Reynald Alaguiry est un artiste aussi discret qu'engagé dans la mise en évidence d'une autre Histoire, celle des travailleurs engagés, des dizaines de milliers d’individus importés  d'Inde, d'Asie ou d'Afrique sur l’île de la Réunion pour servir de main d'œuvre aux colons, après l'abolition de l'esclavage (entre 1848 et 1885). Cette Histoire se mêle à celle de sa  propre famille et devient son implication, son questionnement.

A travers ses clichés photographiques et ses installations, l''artiste fait renaître le passé de manière subtile. Jeux de lumières et d'ombres, apparition d'êtres symboliques comme des anges,  présentation de matières fragmentaires et résiduelles... Reynald Alaguiry investit des lieux de mémoire (Usine, Lazaret, Maison Familiale...) mais ne présente pas directement les êtres qui les ont habités. Il les invoque, joue avec leur présence différée, au sein d'une démarche intime, une implication de soi dans un processus de remémoration.

L'artiste joue avec la lumière et les matières, les fragments, les vestiges d'époques passées pour faire émerger un langage, celui du souvenir peut-être, du passé occulté qui resurgit quand on prend la peine de le capter.

 

Cette approche artistique est à la fois objective (lorsqu'il s'agit de photographier des lieux historiques) et subjective, par sa force d'invocation des êtres et des sentiments.

Reynald Alaguiry introduit aussi dans son œuvre, une dimension spirituelle, activée par son usage d'objets rituels et son maniement du feu, entre catholicisme et hindouisme (confessions au sein desquelles il a été élevé).

 

L'ombre de la Mémoire

Usine de la Mare, 2000

Reynald Alaguiry photographie des bâtiments qui lui sont chers et participent de son passé.
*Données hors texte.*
(* ===== verification/Groups.v ===== *)
(** * Groups: the numbering of the groups of a pattern

    [groups_of] lists the numbers of the groups of a tree.  The parser gives
    each opening parenthesis of a capturing group the next number (a
    non-capturing group takes none), so the tree of a compiled
    pattern holds each of the numbers 1 to [c_groups] once: the invariant
    [pstate_ok] of the parser state says so of the groups that are closed
    and of those still on the stack, and every step preserves it.  The
    matcher records a capture only under the number of a group of the tree,
    so a match object of a compiled pattern answers [group] for exactly the
    numbers 0 to [c_groups]. *)

From Stdlib Require Import Ascii String.
From Stdlib Require Import List NArith Arith Bool Lia Permutation.
From S2P Require Import Prelude PyStr Regex Matcher Semantics.
Import ListNotations.
Local Open Scope str_scope.
Local Open Scope res_scope.

(** ** Definitions *)

Fixpoint groups_of (r : regex) : list nat :=
  match r with
  | RGroup n r' => n :: groups_of r'
  | RCat r1 r2 | RAlt r1 r2 => groups_of r1 ++ groups_of r2
  | RStar r' | RPlus r' | ROpt r' => groups_of r'
  | _ => []
  end.

Definition items_groups (items : list regex) : list nat := flat_map groups_of items.

Definition frame_groups (f : frame) : list nat :=
  items_groups (f_alts f) ++ items_groups (f_seq f).

Fixpoint stack_groups (stk : list (option nat * frame)) : list nat :=
  match stk with
  | [] => []
  | (Some n, f) :: stk' => n :: frame_groups f ++ stack_groups stk'
  | (None, f) :: stk' => frame_groups f ++ stack_groups stk'
  end.

Definition pstate_groups (st : pstate) : list nat :=
  stack_groups (p_stack st) ++ frame_groups (p_cur st).

Definition numbered (groups : list nat) (g : nat) : Prop :=
  Permutation groups (seq 1 g).

Definition well_numbered (re : compiled) : Prop :=
  numbered (groups_of (c_regex re)) (c_groups re).

Definition pstate_ok (st : pstate) : Prop :=
  numbered (pstate_groups st) (p_groups st).

(** What a step does to the groups: nothing, or it opens the next one. *)
Definition keeps (st st' : pstate) : Prop :=
  Permutation (pstate_groups st') (pstate_groups st) /\ p_groups st' = p_groups st.

Definition opens (st st' : pstate) : Prop :=
  Permutation (pstate_groups st') (S (p_groups st) :: pstate_groups st)
  /\ p_groups st' = S (p_groups st).

Definition grows (st st' : pstate) : Prop := keeps st st' \/ opens st st'.

(** The number of times [n] occurs in [l]. *)
Definition occ (n : nat) (l : list nat) : nat := count_occ Nat.eq_dec l n.

(** The captures of [st'] are those of [st] and captures of groups of [r]. *)
Definition caps_within (r : regex) (st st' : mstate) : Prop :=
  forall n text, In (n, text) (m_caps st') ->
  In (n, text) (m_caps st) \/ In n (groups_of r).

(** ** Counting occurrences *)

Lemma occ_app n l1 l2 : occ n (l1 ++ l2) = occ n l1 + occ n l2.
Proof. apply count_occ_app. Qed.

Lemma occ_cons n m l : occ n (m :: l) = (if Nat.eqb m n then 1 else 0) + occ n l.
Proof.
  unfold occ. simpl. destruct (Nat.eq_dec m n), (Nat.eqb_spec m n); congruence || lia.
Qed.

Lemma occ_nil n : occ n [] = 0.
Proof. reflexivity. Qed.

Lemma perm_occ l1 l2 : Permutation l1 l2 <-> forall n, occ n l1 = occ n l2.
Proof. apply Permutation_count_occ. Qed.

Create Rewrite HintDb occ.
#[export] Hint Rewrite occ_app occ_cons occ_nil : occ.

Ltac occ_solve :=
  apply perm_occ; intro;
  repeat match goal with
         | H : Permutation _ _ |- _ => rewrite perm_occ in H
         | H : forall n, occ n _ = _ |- occ ?n _ = _ => specialize (H n)
         end;
  autorewrite with occ in *; lia.

Lemma groups_fold_cat (items : list regex) : forall acc,
  Permutation (groups_of (fold_left (fun a r => RCat r a) items acc))
    (items_groups items ++ groups_of acc).
Proof.
  induction items as [|r items IH]; intros acc; simpl; [reflexivity|].
  rewrite IH. simpl. occ_solve.
Qed.

Lemma groups_seq_of_rev (items : list regex) :
  Permutation (groups_of (seq_of_rev items)) (items_groups items).
Proof. unfold seq_of_rev. rewrite groups_fold_cat. simpl. now rewrite app_nil_r. Qed.

Lemma groups_fold_alt (alts : list regex) : forall acc,
  Permutation (groups_of (fold_left (fun a r => RAlt r a) alts acc))
    (items_groups alts ++ groups_of acc).
Proof.
  induction alts as [|r alts IH]; intros acc; simpl; [reflexivity|].
  rewrite IH. simpl. occ_solve.
Qed.

Lemma groups_frame_regex (f : frame) :
  Permutation (groups_of (frame_regex f)) (frame_groups f).
Proof.
  unfold frame_regex, frame_groups. rewrite groups_fold_alt, groups_seq_of_rev.
  reflexivity.
Qed.

(** ** One step of the parser *)

Lemma keeps_with_mode (m : pmode) (st : pstate) : keeps st (with_mode m st).
Proof. split; reflexivity. Qed.

Lemma keeps_emit (r : regex) (st : pstate) :
  groups_of r = [] -> keeps st (emit r st).
Proof.
  intros H. split; [|reflexivity].
  unfold pstate_groups, frame_groups, emit. simpl. now rewrite H.
Qed.

Lemma keeps_next_alt (st : pstate) :
  keeps st (mkPstate (p_stack st) (next_alt (p_cur st)) (p_groups st) MNormal).
Proof.
  split; [|reflexivity]. unfold pstate_groups, frame_groups. simpl.
  rewrite groups_seq_of_rev. occ_solve.
Qed.

Lemma groups_apply_quant (q : quant) (r : regex) :
  groups_of (apply_quant q r) = groups_of r.
Proof. now destruct q. Qed.

Lemma keeps_repeat_last (q : quant) (st st' : pstate) :
  repeat_last q st = Ok st' -> keeps st st'.
Proof.
  unfold repeat_last. destruct (f_seq (p_cur st)) as [|item items] eqn:E; [discriminate|].
  assert ((Ok (mkPstate (p_stack st)
                 (mkFrame (f_alts (p_cur st)) (apply_quant q item :: items))
                 (p_groups st) MNormal) : res pstate) = Ok st' -> keeps st st') as Hk.
  { intros H. inv H. split; [|reflexivity].
    unfold pstate_groups, frame_groups. simpl.
    now rewrite E, groups_apply_quant. }
  destruct item; try exact Hk; try discriminate; destruct q; discriminate.
Qed.

Lemma opens_open_group (st : pstate) : opens st (open_group st).
Proof.
  split; [|reflexivity]. unfold pstate_groups, open_group. simpl.
  occ_solve.
Qed.

Lemma keeps_open_plain_group (st : pstate) : keeps st (open_plain_group st).
Proof.
  split; [|reflexivity]. unfold pstate_groups, open_plain_group. simpl.
  occ_solve.
Qed.

Lemma keeps_opens (a b c : pstate) : opens a b -> keeps b c -> opens a c.
Proof.
  intros [Hp Hg] [Hp' Hg']. split; [|congruence]. now rewrite Hp'.
Qed.

Lemma keeps_close_group (st st' : pstate) :
  close_group st = Ok st' -> keeps st st'.
Proof.
  unfold close_group.
  destruct (p_stack st) as [|[[n|] parent] stack] eqn:E; [discriminate| |];
    intros H; inv H; (split; [|reflexivity]);
    unfold pstate_groups, frame_groups; simpl; rewrite E; simpl;
    rewrite groups_frame_regex; unfold frame_groups; occ_solve.
Qed.

#[export] Hint Resolve keeps_with_mode keeps_emit keeps_next_alt keeps_repeat_last
  opens_open_group keeps_open_plain_group keeps_close_group : pre.

Ltac grows_tac :=
  intros; simp_res; unfold grows, finish_set; eauto with pre.

(** Outside a set a character never numbers a group: the parenthesis only
    announces one. *)
Lemma step_normal_keeps (c : char) (st st' : pstate) :
  step_normal c st = Ok st' -> keeps st st'.
Proof.
  unfold step_normal. destruct (meta_of c); intros; simp_res; eauto with pre.
Qed.

Lemma step_normal_grows (c : char) (st st' : pstate) :
  step_normal c st = Ok st' -> grows st st'.
Proof. left. eauto using step_normal_keeps. Qed.

(** The character after the parenthesis opens the group and is read in it. *)
Lemma step_group_grows (c : char) (st st' : pstate) :
  step_normal c (open_group st) = Ok st' -> grows st st'.
Proof.
  right. eauto using keeps_opens, opens_open_group, step_normal_keeps.
Qed.

Lemma step_set_grows (negate : bool) (items : list set_item) (c : char)
    (st st' : pstate) :
  step_set negate items c st = Ok st' -> grows st st'.
Proof.
  unfold step_set.
  destruct (_ && _); [|destruct (ch_eqb c ch_bslash)]; grows_tac.
Qed.

Lemma step_range_grows (negate : bool) (items : list set_item) (lo hi : char)
    (st st' : pstate) :
  step_range negate items lo hi st = Ok st' -> grows st st'.
Proof. unfold step_range. destruct (_ <? _)%N; grows_tac. Qed.

#[export] Hint Resolve step_normal_grows step_group_grows step_set_grows
  step_range_grows : pre.

Lemma step_grows (c : char) (st st' : pstate) :
  step c st = Ok st' -> grows st st'.
Proof.
  unfold step. destruct (p_mode st); repeat break_match; intros H;
    try discriminate; eauto with pre; grows_tac.
Qed.

(** ** The invariant *)

Lemma init_pstate_ok : pstate_ok init_pstate.
Proof. apply Permutation_refl. Qed.

Lemma grows_ok (st st' : pstate) : grows st st' -> pstate_ok st -> pstate_ok st'.
Proof.
  unfold pstate_ok, numbered. intros [[Hp Hg]|[Hp Hg]] H; rewrite Hg, Hp.
  - exact H.
  - rewrite seq_S. simpl. occ_solve.
Qed.

Lemma grows_le (st st' : pstate) : grows st st' -> p_groups st <= p_groups st'.
Proof. intros [[_ Hg]|[_ Hg]]; lia. Qed.

Lemma parse_chars_inv (P : pstate -> Prop) (pat : str) : forall st st',
  (forall c a b, P a -> step c a = Ok b -> P b) ->
  P st -> parse_chars st pat = Ok st' -> P st'.
Proof.
  induction pat as [|c rest IH]; intros st st' Hstep Hst H; cbn [parse_chars] in H.
  - now inv H.
  - destruct (lookahead_fails st c rest); [discriminate|]. simp_res. eauto.
Qed.

Lemma parse_chars_ok (pat : str) (st st' : pstate) :
  pstate_ok st -> parse_chars st pat = Ok st' -> pstate_ok st'.
Proof.
  apply (parse_chars_inv pstate_ok). eauto using grows_ok, step_grows.
Qed.

Lemma parse_chars_groups_le (pat : str) (st st' : pstate) :
  parse_chars st pat = Ok st' -> p_groups st <= p_groups st'.
Proof.
  apply (parse_chars_inv (fun x => p_groups st <= p_groups x)); [|lia].
  intros c a b Ha Hs. apply step_grows, grows_le in Hs. lia.
Qed.

Lemma finish_inv (st : pstate) (re : compiled) :
  finish st = Ok re ->
  p_stack st = [] /\ re = mkCompiled (frame_regex (p_cur st)) (p_groups st).
Proof.
  unfold finish. destruct (p_mode st), (p_stack st); intros H; now inv H.
Qed.

Lemma finish_ok (st : pstate) (re : compiled) :
  pstate_ok st -> finish st = Ok re -> well_numbered re.
Proof.
  intros Hst H. apply finish_inv in H. destruct H as [Hs ->].
  unfold well_numbered, pstate_ok, numbered, pstate_groups in *. simpl.
  rewrite Hs in Hst. now rewrite groups_frame_regex.
Qed.

Lemma re_compile_ok (pat : str) (re : compiled) :
  re_compile pat = Ok re -> well_numbered re.
Proof.
  unfold re_compile. intros H. simp_res.
  eauto using finish_ok, parse_chars_ok, init_pstate_ok.
Qed.

(** A pattern that opens with a parenthesis has a first group, unless a
    question mark follows the parenthesis. *)
Lemma re_compile_paren (c : char) (pat : str) (re : compiled) :
  c <> ch_quest -> re_compile (ch_lparen :: c :: pat) = Ok re -> 1 <= c_groups re.
Proof.
  intros Hc. unfold re_compile. rewrite parse_chars_cons.
  destruct (lookahead_fails _ _ _); [discriminate|].
  change (step ch_lparen init_pstate) with (Ok (with_mode MGroupOpen init_pstate) : res pstate).
  cbn [bind]. rewrite parse_chars_cons.
  destruct (lookahead_fails _ _ _); [discriminate|].
  unfold step. cbn [p_mode with_mode]. ch_cases c ch_quest; [congruence|].
  destruct (step_normal c _) as [st1|] eqn:E1; [|discriminate]. cbn [bind].
  intros H. simp_res.
  apply step_normal_keeps in E1. destruct E1 as [_ Hg].
  apply parse_chars_groups_le in Ha. apply finish_inv in H. destruct H as [_ ->].
  cbn [c_groups]. rewrite Hg in Ha. exact Ha.
Qed.

Lemma numbered_NoDup (groups : list nat) (g : nat) :
  numbered groups g -> NoDup groups /\ forall n, In n groups <-> 1 <= n <= g.
Proof.
  intros H. split.
  - apply (Permutation_NoDup (Permutation_sym H)), seq_NoDup.
  - intros n. transitivity (In n (seq 1 g)); [|rewrite in_seq; lia].
    split; apply Permutation_in; [assumption | now apply Permutation_sym].
Qed.

(** ** The captures of a match *)

Lemma run_caps (r : regex) (st st' : mstate) : run r st st' -> caps_within r st st'.
Proof.
  unfold caps_within.
  induction 1; intros k text Hin; cbn [groups_of advance m_caps set_cap In] in *;
    rewrite ?in_app_iff; auto;
    try (destruct Hin as [Hin|Hin]; [inv Hin; now auto|]);
    repeat match goal with
           | IH : forall n t, In _ (m_caps ?s) -> _, H : In _ (m_caps ?s) |- _ =>
               apply IH in H; destruct H as [H|H]
           end; auto; tauto.
Qed.

Lemma search_caps (r : regex) (pos : nat) (rest : str) (ma : bool)
    (skipped : str) (st : mstate) (n : nat) (text : str) :
  search r pos rest ma = Some (skipped, st) ->
  In (n, text) (m_caps st) -> In n (groups_of r).
Proof.
  intros H Hin. apply search_leftmost_aux in H. destruct H as (_ & H & _).
  unfold match_at in H. apply rmatch_follows in H. destruct H as (st' & Hr & Ha).
  unfold accept in Ha. destruct (_ && _); [discriminate|]. inv Ha.
  apply run_caps in Hr. apply Hr in Hin. now destruct Hin.
Qed.

Lemma group_index_error (m : match_obj) (i : nat) :
  group m i = Err IndexError <-> mo_groups m < i.
Proof.
  unfold group. destruct (Nat.eqb_spec i 0) as [->|Hi].
  - split; [discriminate | lia].
  - destruct (Nat.leb_spec i (mo_groups m)); split; (discriminate || lia || reflexivity).
Qed.

(** ** The theorems *)

(** C32 (the groups of a compiled pattern).  Whatever the pattern, when it
    compiles the groups of its tree are numbered 1 to [c_groups], each
    number once: the parser counts the opening parentheses of the capturing
    groups, and a closing one gives the group the number its opening one
    took. *)
Theorem re_compile_well_numbered (pat : str) (re : compiled) :
  re_compile pat = Ok re -> well_numbered re.
Proof. apply re_compile_ok. Qed.

Lemma re_compile_well_numbered_witness :
  well_numbered
    (mkCompiled
       (RCat (RGroup 1 (RAlt (RCat (RGroup 2 (RCat (RChar (chr "a")) REmpty)) REmpty)
                             (RCat (RChar (chr "b")) REmpty)))
             (RCat (RChar (chr "c")) REmpty))
       2).
Proof.
  exact (re_compile_well_numbered $"((a)|b)c" _ eq_refl).
Defined.

(** The groups of a match object.  A match object that [re.sub] builds for
    a compiled pattern holds captures only under the numbers 1 to
    [c_groups], and [group] raises [IndexError] for exactly the numbers
    above [c_groups]. *)
Lemma match_obj_groups (pat : str) (re : compiled) (pos : nat) (rest : str)
    (ma : bool) (skipped : str) (st : mstate) (i : nat) :
  re_compile pat = Ok re ->
  search (c_regex re) pos rest ma = Some (skipped, st) ->
  let m := mk_match re (pos + length skipped) (skipn (length skipped) rest) st in
  (In i (map fst (mo_caps m)) -> 1 <= i <= mo_groups m)
  /\ (group m i = Err IndexError <-> c_groups re < i).
Proof.
  intros Hre Hs m. split; [|apply group_index_error].
  intros Hin. apply in_map_iff in Hin. destruct Hin as ([n text] & <- & Hin).
  apply (search_caps _ _ _ _ _ _ _ _ Hs) in Hin.
  apply re_compile_ok, numbered_NoDup in Hre. now apply (proj2 Hre).
Qed.

Example match_obj_groups_sample :
  (In 3 (map fst (mo_caps (mk_match (mkCompiled sample_regex 2) (0 + 2)
                             (skipn 2 $"x;a=1;") (mkM 5 $";" [(2, $"1"); (1, $"a")])))) ->
   1 <= 3 <= 2)
  /\ (group (mk_match (mkCompiled sample_regex 2) (0 + 2)
               (skipn 2 $"x;a=1;") (mkM 5 $";" [(2, $"1"); (1, $"a")])) 3
      = Err IndexError <-> 2 < 3).
Proof.
  exact (match_obj_groups $"(a)=([^;]*)" (mkCompiled sample_regex 2) 0 $"x;a=1;" false
           $"x;" (mkM 5 $";" [(2, $"1"); (1, $"a")]) 3 eq_refl eq_refl).
Qed.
Ils incarnent pour lui une mémoire historique, familiale et affective.

Comme l'Usine de la Mare, un des premiers champ d'expérimentation de l'artiste, chargé de mémoire collective (celle des travailleurs réunionnais) et individuelle (la vie de ses ancêtres et la mort de son père). Le site est composé de plusieurs bâtiments dont un moulin. Reynald Alaguiry les a exploré sous forme de photographies argentiques, en noir et blanc.

Une de ces photographies laisse apparaître l'espace d'un bâtiment désaffecté, qui se pose dans toute sa matérialité. Il se laisse infuser par les intrusions de la lumière et leur langage, celui de la mémoire, du sentiment, de l'absence devenue troublante.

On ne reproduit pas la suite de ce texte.